Old Baldy Goes Home (April 24, 1864)

Old Baldy, in a photo taken after the war. The horse survived his master and marched, riderless, in Meade's funeral procession (Library of Congress).

Old Baldy, in a photo taken after the war. The horse survived his master and marched, riderless, in Meade’s funeral procession (Library of Congress).

The spring campaign is about to begin, and Meade decides to part with an old campaigner. It’s time for Old Baldy, Meade’s long-suffering horse, to head to retirement. Baldy suffered his first wound during First Bull Run, when Gen. David Hunter owned him. Meade bought Baldy from the quartermaster for $150 in 1861. His aides learned to dislike Baldy because the horse moved at an awkward pace somewhere between a walk and a run, making it difficult to keep pace, but Meade thought him a loyal and steadfast mount.

Baldy received a second wound at Second Bull Run; at Antietam he was so badly injured that Meade gave him up for dead. Baldy suffered his final wound during the second day at Gettysburg. He carried the Confederate bullet he received there inside him for the rest of his life. “I did not think he could live, but the old fellow has such a wonderful tenacity of life that I am in hopes he will,” Meade wrote to his wife back in Philadelphia.

On November 11, 1872, Baldy marched, riderless, in Meade’s funeral procession. The horse lived for another ten years, until the ailing steed was put down at the ripe old age of 30 on December 16, 1882. That Christmas Day two Union veterans received permission to remove his head and have it mounted. They attached the relic to a wooden plaque outlining Baldy’s war record and presented it to the George Meade Post of the Grand Army of the Republic (GAR) in Philadelphia.

A pin from Old Baldy's "grand unveiling."

A pin from Old Baldy’s “grand unveiling.”

I have a soft spot for the horse, which Meade referred to as “the old brute.” I first became acquainted with the General Meade Society of Philadelphia when my wife and I attended the “grand unveiling” of Old Baldy’s head at the Grand Army of the Republic Museum and Library. The museum had just won a custody battle to get the head back into its collections and a bunch of people showed up to celebrate. It was a fun day and my wife got her picture, gazing respectfully at Old Baldy, in the Philadelphia Inquirer the next day.

In this letter Meade mentions Cram, who was Henry A. Cram, his wife’s brother-in-law. John Cadwalader was another Philadelphia resident and later a U.S. District Court judge. Like many others, Meade is still trying to get an accurate impression of Ulysses S. Grant. Zachary Taylor was the general under whom Meade served in Mexico and comparing Grant to him was high praise indeed.
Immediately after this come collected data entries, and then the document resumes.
(** * modulefinder-revamped: a shallow embedding of the import scanner

    The development follows [src/modulefinder_revamped.py] (the current
    implementation) and, for relative-name anchoring, the legacy variant
    [src/misc/_modulefinder_typed.py].

    Layout: Python string helpers, insertion-ordered dictionaries, code
    objects, the finder state, the missing/maybe classifier, path
    rewriting, relative-name resolution, the import machinery that the
    scanner drives, and finally the theorems. *)

From Stdlib Require Import String Ascii List ZArith Lia Bool.
From stdpp Require Import base decidable option list sorting strings gmap sets.

Set Warnings "-register-all,-clear-no-such-hyp".

Open Scope string_scope.
Open Scope list_scope.

(* ===================================================================== *)
(** ** Python [str] operations used by the sources *)
(* ===================================================================== *)

Module PyStr.

  (** [c == "."] on one character. *)
Definition is_dot (c : ascii) : bool := Ascii.eqb c "."%char.

  (** ["." in s] *)
Fixpoint contains_dot (s : string) : bool :=
    match s with
    | EmptyString => false
    | String c r => is_dot c || contains_dot r
    end.

  (** [s.count(".")] *)
Fixpoint count_dot (s : string) : nat :=
    match s with
    | EmptyString => 0
    | String c r => (if is_dot c then 1 else 0)%nat + count_dot r
    end.

  (** [s.rpartition(".")]: [Some (head, tail)] when the separator occurs
      (the split is at its last occurrence), [None] when it does not, in
      which case Python returns [("", "", s)]. *)
Fixpoint rpartition (s : string) : option (string * string) :=
    match s with
    | EmptyString => None
    | String c r =>
        match rpartition r with
        | Some (h, t) => Some (String c h, t)
        | None => if is_dot c then Some (EmptyString, r) else None
        end
    end.

  (** [s.rpartition(".")[0]] *)
Definition rpartition_head (s : string) : string :=
    match rpartition s with Some (h, _) => h | None => "" end.

  (** [s.rpartition(".")[2]] *)
Definition rpartition_tail (s : string) : string :=
    match rpartition s with Some (_, t) => t | None => s end.

  (** [s.partition(".")[0]]: everything before the first separator. *)
Fixpoint partition_head (s : string) : string :=
    match s with
    | EmptyString => EmptyString
    | String c r => if is_dot c then EmptyString else String c (partition_head r)
    end.

  (** [s.startswith(p)] *)
Definition startswith (s p : string) : bool := String.prefix p s.

  (** [s[n:]] *)
Fixpoint drop (n : nat) (s : string) : string :=
    match n, s with
    | O, _ => s
    | S _, EmptyString => EmptyString
    | S k, String _ r => drop k r
    end.

  (** [s.replace(old, new, 1)]: the leftmost occurrence of [old] in [s]
      is replaced by [new]; [s] is returned as it is when [old] does not
      occur.  The empty [old] occurs at index 0. *)
Fixpoint replace1 (old new s : string) : string :=
    if String.prefix old s then new ++ drop (String.length old) s
    else match s with
         | EmptyString => EmptyString
         | String c r => String c (replace1 old new r)
         end.

  (** ["." * n] *)
Fixpoint dots (n : nat) : string :=
    match n with O => "" | S k => String "."%char (dots k) end.

  (** [s.split(".")] *)
Fixpoint split_dot_aux (cur : string) (s : string) : list string :=
    match s with
    | EmptyString => [cur]
    | String c r =>
        if is_dot c then cur :: split_dot_aux "" r
        else split_dot_aux (cur ++ String c "") r
    end.
Definition split_dot (s : string) : list string := split_dot_aux "" s.

  (** [".".join(l)] *)
Fixpoint join_dot (l : list string) : string :=
    match l with
    | [] => ""
    | [x] => x
    | x :: r => x ++ "." ++ join_dot r
    end.

  (** [s.rsplit(".", k)[0]] for [k >= 0]: [s] with its last [k] dotted
      components removed, or all of [s] up to the first separator when
      there are fewer than [k] separators. *)
Fixpoint rstrip_components (k : nat) (s : string) : string :=
    match k with
    | O => s
    | S j => match rpartition s with
             | Some (h, _) => rstrip_components j h
             | None => s
             end
    end.

  (** [len(s.rsplit(".", k))] for [k >= 0] *)
Definition rsplit_len (k : nat) (s : string) : nat :=
    S (Nat.min k (count_dot s)).

  (** [l.sort()]: ascending in the lexicographic order of [str]. *)
Definition sort (l : list string) : list string := merge_sort String.le l.

End PyStr.

(* ===================================================================== *)
(** ** Python [dict]: insertion-ordered, one entry per key *)
(* ===================================================================== *)

Module PyDict.
Section Dict.
Context {V : Type}.

Definition t := list (string * V).

    (** [d.get(k)] *)
Fixpoint get (k : string) (d : t) : option V :=
      match d with
      | [] => None
      | (k', v) :: r => if String.eqb k k' then Some v else get k r
      end.

    (** [d[k] = f(d[k])] for a present key; the position is kept. *)
Fixpoint update (k : string) (f : V -> V) (d : t) : t :=
      match d with
      | [] => []
      | (k', v) :: r =>
          if String.eqb k k' then (k', f v) :: r else (k', v) :: update k f r
      end.

    (** [f(d.setdefault(k, dflt))] where [f] mutates the value in place:
        a present entry is updated where it stands, a new one is
        appended. *)
Definition setdefault_apply (k : string) (dflt : V) (f : V -> V) (d : t) : t :=
      match get k d with
      | Some _ => update k f d
      | None => d ++ [(k, f dflt)]
      end.

    (** [list(d)]: the keys in insertion order. *)
Definition keys (d : t) : list string := map fst d.

    (** A dictionary holds each key once. *)
Definition wf (d : t) : Prop := NoDup (keys d).
End Dict.
Arguments t : clear implicits.
End PyDict.

(* ===================================================================== *)
(** ** Code objects and the facts [dis] reads off them *)
(* ===================================================================== *)

(** One import statement as [dis._find_imports] yields it. *)
Record ImportDirective := mkImport {
  imp_name : string;                    (* raw target, without leading dots *)
  imp_level : Z;                        (* relativity level *)
  imp_fromlist : option (list string)   (* [None] for a plain [import x] *)
}.

(** An entry of [co_consts]: a nested code object or any other constant. *)
Inductive Const (C : Type) : Type :=
| KOther : Const C
| KCode : C -> Const C.
Arguments KOther {C}.
Arguments KCode {C} _.

(** [types.CodeType], reduced to what the scanner reads:
    [co_filename], [co_consts], and the two streams
    [dis._find_store_names(code)] and [dis._find_imports(code)]. *)
Inductive CodeType : Type :=
| Code (co_filename : string)
       (store_names : list string)
       (imports : list ImportDirective)
       (co_consts : list (Const CodeType)).

Definition co_filename (c : CodeType) : string :=
  match c with Code f _ _ _ => f end.
Definition find_store_names (c : CodeType) : list string :=
  match c with Code _ s _ _ => s end.
Definition find_imports (c : CodeType) : list ImportDirective :=
  match c with Code _ _ i _ => i end.
Definition co_consts (c : CodeType) : list (Const CodeType) :=
  match c with Code _ _ _ k => k end.

(* ===================================================================== *)
(** ** Modules and the finder state *)
(* ===================================================================== *)

(** [MFModuleType].  A module object is referred to by the key under
    which it sits in [mf.modules]: the import machinery registers a
    module under its [__name__] before its loader runs, so the scanner's
    [module] argument is always such a key.  [__code__] and the two name
    sets are assigned by the first three statements of
    [_MFLoader.exec_module], which run right after the registration; a
    record shows the values these statements give them.

    [mf.modules] is declared [dict[str, MFModuleType]].  For a spec
    without a loader (a namespace package) [importlib] makes the module
    itself, a plain [types.ModuleType]: an entry that is not of the
    declared type and has no [__code__] and no name sets.  [mod_typed]
    is [false] for such an entry, whose last three fields then show
    nothing that could be read. *)
Record MFModuleType := mkModule {
  mod_name : string;                       (* [__name__] *)
  mod_package : string;                    (* [__package__], the spec's parent *)
  mod_path : option (list string);         (* [__path__], set for packages only *)
  mod_attrs : gset string;                 (* submodules bound with [setattr] *)
  mod_typed : bool;                        (* has the three fields below *)
  mod_code : option CodeType;              (* [__code__] *)
  mf_global_names : gset string;           (* [__mf_global_names__] *)
  mf_star_imports : gset string            (* [__mf_star_imports__] *)
}.
(* ===================================================================== *)
(** ** Properties of the voice browser page *)
(* ===================================================================== *)

Section VoiceProperties.
Import JS Voice.

(** *** Frames: what the speech functions leave alone *)

(** [startSpeech] touches the voice cells and the synthesizer queue
    only. *)
Lemma startSpeech_frame view text isSystem priority w :
  let w' := startSpeech view text isSystem priority w in
  wsRef w' = wsRef w /\
  reconnectTimeoutRef w' = reconnectTimeoutRef w /\
  reconnectAttemptsRef w' = reconnectAttemptsRef w /\
  currentUtteranceRef w' = currentUtteranceRef w /\
  processedMessagesRef w' = processedMessagesRef w /\
  lastResultMessageRef w' = lastResultMessageRef w /\
  timers w' = timers w /\
  sent w' = sent w /\
  messages (state w') = messages (state w) /\
  isSpeaking (state w') = isSpeaking (state w) /\
  isProcessing (state w') = isProcessing (state w).
Proof.
  unfold startSpeech.
  destruct (List.length (availableVoices view) =? 0)%nat;
    [ destruct (0 <? List.length (getVoices w))%nat;
      [ destruct (findIndex preferred (getVoices w)) | ]
    | destruct (selectedVoiceIndex view
                  <? List.length (availableVoices view))%nat ];
    unfold synth_speak; cbn;
    destruct (speechSynthesis w); cbn; repeat split; reflexivity.
Qed.
Lemma unfold_ics_text_stripped (v : str) : strip (unfold_ics_text v) = unfold_ics_text v.
Proof. unfold unfold_ics_text. apply strip_strip. Qed.

(** ** What tagging leaves alone *)

Lemma add_category_rest (e : Event) (c : str) :
  url (add_category e c) = url e /\
  description (add_category e c) = description e /\
  source (add_category e c) = source e.
Proof. unfold add_category. destruct (mem c (categories e)); repeat split. Qed.

Lemma tag_modes_rest (e : Event) :
  url (tag_modes e) = url e /\
  description (tag_modes e) = description e /\
  source (tag_modes e) = source e.
Proof.
  unfold tag_modes.
  destruct (any_in CW_KEYWORDS (blob e)), (any_in PHONE_KEYWORDS (blob e)),
    (any_in DIGITAL_KEYWORDS (blob e));
    repeat match goal with
           | |- context [add_category ?x ?c] =>
               let H := fresh in
               pose proof (add_category_rest x c) as H;
               destruct H as [-> [-> ->]]
           end; repeat split.
Qed.

Lemma tag_field_day_rest (e : Event) :
  url (tag_field_day e) = url e /\
  description (tag_field_day e) = description e /\
  source (tag_field_day e) = source e.
Proof.
  unfold tag_field_day. destruct (any_in FIELD_DAY_KEYWORDS (blob e)).
  - apply add_category_rest.
  - repeat split.
Qed.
Cram and John Cadwalader arrived yesterday afternoon. To-day Cram went to church with me, where we heard an excellent sermon from a Mr. Adams, a distinguished Presbyterian clergyman from New York. After church I drove Cram and Cadwalader to Culpeper, where we paid a visit to General Grant. After coming away, I plainly saw Cram was disappointed. Grant is not a striking man, is very reticent, has never mixed with the world, and has but little manner, indeed is somewhat ill at ease in the presence of strangers; hence a first impression is never favorable. His early education was undoubtedly very slight; in fact, I fancy his West Point course was pretty much all the education he ever had, as since his graduation I don’t believe he has read or studied any. At the same time, he has natural qualities of a high order, and is a man whom, the more you see and know him, the better you like him. He puts me in mind of old Taylor, and sometimes I fancy he models himself on old Zac.

Old Baldy as he appears at his current home in Philadelphia.

Old Baldy as he appears at his current home in Philadelphia.

Yesterday I sent my orderly with old Baldy to Philadelphia. He will never be fit again for hard service, and I thought he was entitled to better care than could be given to him on the march.

I have just had a visit from a very intelligent young Englishman, named Stanley, a son of Lord Stanley, of Alderney. He is no relative, I believe, to the Earl of Derby, though his father is in the Ministry as Secretary for the Colonies. He is quite young (only twenty-four) but highly educated, very smart and clever, and full of information. He brought me a letter from Mr. Seward, and spent a day with us seeing the army sights.

Meade’s correspondence taken from The Life and Letters of George Gordon Meade, Major-General United States Army, Vol. 2, (New York: Charles Scribner’s Sons, 1913), p. 191. Available via Google Books.